The classic strategy for completely self-contained specifications is arrange, act, assert.

Let's say that you need to be write some specifications for a new batch process (hey, they do still exist and it was the first thing I thought of when I was writing this page). At some point in the specification you need to kick off the batch job and wait for it to complete before you execute any assertions against the outcome.

Explicit Actions

You can explicitly state when the action is happening in your specification with an explicit action method grammar like this below:


public class ExplicitExecutionFixture : Fixture
{
    public ExplicitExecutionFixture()
    {
        Title = "Batch Process #1";
    }

    [FormatAs("Start the Batch Process")]
    public void StartTheBatchProcess()
    {
        // explicitly start the batch process here
    }
}

Which would lead to a specification like this:

Implicit Actions

Quite frequently, our teams find that specications read much more cleanly if actions like kicking off a batch process or navigating a browser to a certain page or starting up an embedded web server are handled implicitly off stage.

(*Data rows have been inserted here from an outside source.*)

(* ===== verification/GoodsModel.v ===== *)
(** * Goods data: [app/goods/srv/internal/domain/do] and its tables

    One module per row, with the source's field names; rows carry the deletion mark
    GORM filters on.  The columns [add_time], [update_time] and [is_deleted] appear
    where code reads them.  The search index is the map of its documents by id. *)
From S2P Require Import Prelude GoStrings Errors GoMonad Tables.

Module BrandsDO.
Record t := mk { ID : Z; DeletedAt : bool; Name : string; Logo : string }.
#[global] Instance eq_dec : EqDecision t.
Proof. solve_decision. Defined.
Definition set_ID (v : Z) (r : t) : t := mk v (DeletedAt r) (Name r) (Logo r).
Definition delete (r : t) : t := mk (ID r) true (Name r) (Logo r).
Definition update (to r : t) : t := mk (ID r) (DeletedAt r) (Name to) (Logo to).
Definition zero : t := mk 0 false "" "".
End BrandsDO.

Module CategoryDO.
Record t := mk { ID : Z; DeletedAt : bool; Name : string; ParentCategoryID : Z; Level : Z; IsTab : bool }.
#[global] Instance eq_dec : EqDecision t.
Proof. solve_decision. Defined.
Definition set_ID (v : Z) (r : t) : t := mk v (DeletedAt r) (Name r) (ParentCategoryID r) (Level r) (IsTab r).
Definition set_Name (v : string) (r : t) : t := mk (ID r) (DeletedAt r) v (ParentCategoryID r) (Level r) (IsTab r).
Definition delete (r : t) : t := mk (ID r) true (Name r) (ParentCategoryID r) (Level r) (IsTab r).
Definition update (to r : t) : t := mk (ID r) (DeletedAt r) (Name to) (ParentCategoryID to) (Level to) (IsTab to).
Definition zero : t := mk 0 false "" 0 0 false.
End CategoryDO.

(** A category with the sub-categories a query preloaded. *)
Inductive category_tree := CategoryTree (row : CategoryDO.t) (SubCategory : list category_tree).
Definition tree_row (c : category_tree) : CategoryDO.t := let 'CategoryTree row _ := c in row.
Definition SubCategory (c : category_tree) : list category_tree := let 'CategoryTree _ subs := c in subs.

Module GoodsCategoryBrandDO.
Record t := mk { ID : Z; DeletedAt : bool; CategoryID : Z; BrandsID : Z }.
#[global] Instance eq_dec : EqDecision t.
Proof. solve_decision. Defined.
Definition set_ID (v : Z) (r : t) : t := mk v (DeletedAt r) (CategoryID r) (BrandsID r).
Definition delete (r : t) : t := mk (ID r) true (CategoryID r) (BrandsID r).
Definition update (to r : t) : t := mk (ID r) (DeletedAt r) (CategoryID to) (BrandsID to).
End GoodsCategoryBrandDO.

Module BannerDO.
Record t := mk { ID : Z; DeletedAt : bool; Image : string; Url : string; Index : Z }.
#[global] Instance eq_dec : EqDecision t.
Proof. solve_decision. Defined.
Definition set_ID (v : Z) (r : t) : t := mk v (DeletedAt r) (Image r) (Url r) (Index r).
Definition set_Index (v : Z) (r : t) : t := mk (ID r) (DeletedAt r) (Image r) (Url r) v.
Definition delete (r : t) : t := mk (ID r) true (Image r) (Url r) (Index r).
Definition update (to r : t) : t := mk (ID r) (DeletedAt r) (Image to) (Url to) (Index to).
End BannerDO.

Module GoodsDO.
Record t := mk {
  ID : Z; DeletedAt : bool; CategoryID : Z; BrandsID : Z; OnSale : bool; ShipFree : bool; IsNew : bool;
  IsHot : bool; Name : string; GoodsSn : string; SPUCode : string; SKUCode : string; StoreID : string;
  ClickNum : Z; SoldNum : Z; FavNum : Z; MarketPriceFen : Z; ShopPriceFen : Z; GoodsBrief : string;
  GoodsDesc : string; Images : list string; DescImages : list string; GoodsFrontImage : string
}.
#[global] Instance eq_dec : EqDecision t.
Proof. solve_decision. Defined.
Definition set_ID (v : Z) (r : t) : t :=
  mk v (DeletedAt r) (CategoryID r) (BrandsID r) (OnSale r) (ShipFree r) (IsNew r) (IsHot r) (Name r) (GoodsSn r)
    (SPUCode r) (SKUCode r) (StoreID r) (ClickNum r) (SoldNum r) (FavNum r) (MarketPriceFen r) (ShopPriceFen r)
    (GoodsBrief r) (GoodsDesc r) (Images r) (DescImages r) (GoodsFrontImage r).
Definition delete (r : t) : t :=
  mk (ID r) true (CategoryID r) (BrandsID r) (OnSale r) (ShipFree r) (IsNew r) (IsHot r) (Name r) (GoodsSn r)
    (SPUCode r) (SKUCode r) (StoreID r) (ClickNum r) (SoldNum r) (FavNum r) (MarketPriceFen r) (ShopPriceFen r)
    (GoodsBrief r) (GoodsDesc r) (Images r) (DescImages r) (GoodsFrontImage r).
(** [goodsUpdateValues]: every column but the key, the deletion mark and the store. *)
Definition goodsUpdateValues (to r : t) : t :=
  mk (ID r) (DeletedAt r) (CategoryID to) (BrandsID to) (OnSale to) (ShipFree to) (IsNew to) (IsHot to) (Name to)
    (GoodsSn to) (SPUCode to) (SKUCode to) (StoreID r) (ClickNum to) (SoldNum to) (FavNum to) (MarketPriceFen to)
    (ShopPriceFen to) (GoodsBrief to) (GoodsDesc to) (Images to) (DescImages to) (GoodsFrontImage to).
End GoodsDO.

(** Rows with the rows a query preloaded; Go leaves a zero value where it found none. *)
Record goods_info := MkGoodsInfo { goods_row : GoodsDO.t; goods_Category : CategoryDO.t; goods_Brands : BrandsDO.t }.
Record relation_info := MkRelationInfo {
  relation_row : GoodsCategoryBrandDO.t; relation_Category : CategoryDO.t; relation_Brands : BrandsDO.t
}.

Module GoodsSearchDO.
Record t := mk {
  ID : Z; CategoryID : Z; BrandsID : Z; OnSale : bool; ShipFree : bool; IsNew : bool; IsHot : bool;
  Name : string; ClickNum : Z; SoldNum : Z; FavNum : Z; MarketPriceFen : Z; GoodsBrief : string;
  ShopPriceFen : Z; SPUCode : string; SKUCode : string
}.
#[global] Instance eq_dec : EqDecision t.
Proof. solve_decision. Defined.
Definition GetIndexName : string := "goods".
End GoodsSearchDO.

(** [goodsOutboxPayload]; the text of a row's payload is its JSON, or a text
    [json.Unmarshal] refuses with an error. *)
Record goodsOutboxPayload := MkPayload { PayloadAction : string; PayloadGoods : option GoodsSearchDO.t; PayloadID : Z }.
Inductive payload_text := Json (p : goodsOutboxPayload) | NotJson (err : string).

Module OutboxEventDO.
Record t := mk {
  ID : Z; CreatedAt : Z; Topic : string; AggregateType : string; AggregateID : Z; Action : string;
  Payload : payload_text; Status : string; RetryCount : Z; MaxRetryCount : Z; LastError : string;
  NextAttemptAt : Z; ProcessingLock : string; ClaimedAt : Z
}.
Definition set_ID (v : Z) (e : t) : t :=
  mk v (CreatedAt e) (Topic e) (AggregateType e) (AggregateID e) (Action e) (Payload e) (Status e) (RetryCount e)
    (MaxRetryCount e) (LastError e) (NextAttemptAt e) (ProcessingLock e) (ClaimedAt e).
(** The columns the store updates. *)
Definition set_state (status : string) (retryCount : Z) (lastError : string) (nextAttemptAt : Z) (lock : string)
    (claimedAt : Z) (e : t) : t :=
  mk (ID e) (CreatedAt e) (Topic e) (AggregateType e) (AggregateID e) (Action e) (Payload e) status retryCount
    (MaxRetryCount e) lastError nextAttemptAt lock claimedAt.
End OutboxEventDO.

Definition OutboxStatusPending : string := "PENDING".
Definition OutboxStatusProcessing : string := "PROCESSING".
Definition OutboxStatusDone : string := "DONE".
Definition OutboxStatusDead : string := "DEAD".
Definition OutboxTopicGoodsSync : string := "goods.search.sync".
Definition OutboxActionUpsert : string := "UPSERT".
Definition OutboxActionDelete : string := "DELETE".

(** ** The database of the goods service, and the search index beside it *)
Record goods_db := MkGoodsDb {
  goods_rows : list GoodsDO.t;
  category_rows : list CategoryDO.t;
  brands_rows : list BrandsDO.t;
  banner_rows : list BannerDO.t;
  relation_rows : list GoodsCategoryBrandDO.t;
  outbox_rows : list OutboxEventDO.t;
  search_index : gmap string GoodsSearchDO.t
}.

Definition t_goods : table goods_db GoodsDO.t := Table goods_rows (fun l d =>
  MkGoodsDb l (category_rows d) (brands_rows d) (banner_rows d) (relation_rows d) (outbox_rows d) (search_index d)).
Definition t_category : table goods_db CategoryDO.t := Table category_rows (fun l d =>
  MkGoodsDb (goods_rows d) l (brands_rows d) (banner_rows d) (relation_rows d) (outbox_rows d) (search_index d)).
Definition t_brands : table goods_db BrandsDO.t := Table brands_rows (fun l d =>
  MkGoodsDb (goods_rows d) (category_rows d) l (banner_rows d) (relation_rows d) (outbox_rows d) (search_index d)).
Definition t_banner : table goods_db BannerDO.t := Table banner_rows (fun l d =>
  MkGoodsDb (goods_rows d) (category_rows d) (brands_rows d) l (relation_rows d) (outbox_rows d) (search_index d)).
Definition t_relation : table goods_db GoodsCategoryBrandDO.t := Table relation_rows (fun l d =>
  MkGoodsDb (goods_rows d) (category_rows d) (brands_rows d) (banner_rows d) l (outbox_rows d) (search_index d)).
Definition t_outbox : table goods_db OutboxEventDO.t := Table outbox_rows (fun l d =>
  MkGoodsDb (goods_rows d) (category_rows d) (brands_rows d) (banner_rows d) (relation_rows d) l (search_index d)).
Definition set_index (i : gmap string GoodsSearchDO.t) (d : goods_db) : goods_db :=
  MkGoodsDb (goods_rows d) (category_rows d) (brands_rows d) (banner_rows d) (relation_rows d) (outbox_rows d) i.

Definition empty_goods_db : goods_db := MkGoodsDb [] [] [] [] [] [] ∅.

#[export] Instance t_goods_lawful : LawfulTable t_goods.
Proof. split; [done|by intros []]. Qed.
#[export] Instance t_category_lawful : LawfulTable t_category.
Proof. split; [done|by intros []]. Qed.
#[export] Instance t_brands_lawful : LawfulTable t_brands.
Proof. split; [done|by intros []]. Qed.
#[export] Instance t_banner_lawful : LawfulTable t_banner.
Proof. split; [done|by intros []]. Qed.
#[export] Instance t_relation_lawful : LawfulTable t_relation.
Proof. split; [done|by intros []]. Qed.
#[export] Instance t_outbox_lawful : LawfulTable t_outbox.
Proof. split; [done|by intros []]. Qed.

(** The order MySQL returns rows in, for the columns of an [ORDER BY]. *)
Class sql_order := {
  order_goods : list (string * bool) -> list GoodsDO.t -> list GoodsDO.t;
  order_categories : list (string * bool) -> list CategoryDO.t -> list CategoryDO.t;
  order_brands : list (string * bool) -> list BrandsDO.t -> list BrandsDO.t;
  order_banners : list (string * bool) -> list BannerDO.t -> list BannerDO.t;
  order_relations : list (string * bool) -> list GoodsCategoryBrandDO.t -> list GoodsCategoryBrandDO.t
}.
(** What the theorems use of it: no row appears or is lost, and one order by the
    primary key is the same at every query. *)
Class sql_order_laws (O : sql_order) := {
  order_goods_perm : forall cols l, order_goods cols l ≡ₚ l;
  order_categories_perm : forall cols l, order_categories cols l ≡ₚ l;
  order_brands_perm : forall cols l, order_brands cols l ≡ₚ l;
  order_relations_perm : forall cols l, order_relations cols l ≡ₚ l
}.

In the case of the batch process, you might opt to handle kicking off the batch process in the SetUp() method of your Fixture class like this:


public class BatchProcessFixture : Fixture
{
    public BatchProcessFixture()
    {
        Title = "After the batch process finishes";
    }

    public override void SetUp()
    {
       // Force the batch process to execute
    }
}

Which leads to a specification like this below:

Storyteller supports both styles, but the Storyteller team recommends making your specifications as declarative as possible both to make the specifications quicker to author and easier to understand later. Don't fall into the trap of trying to use Storyteller like an xUnit tool.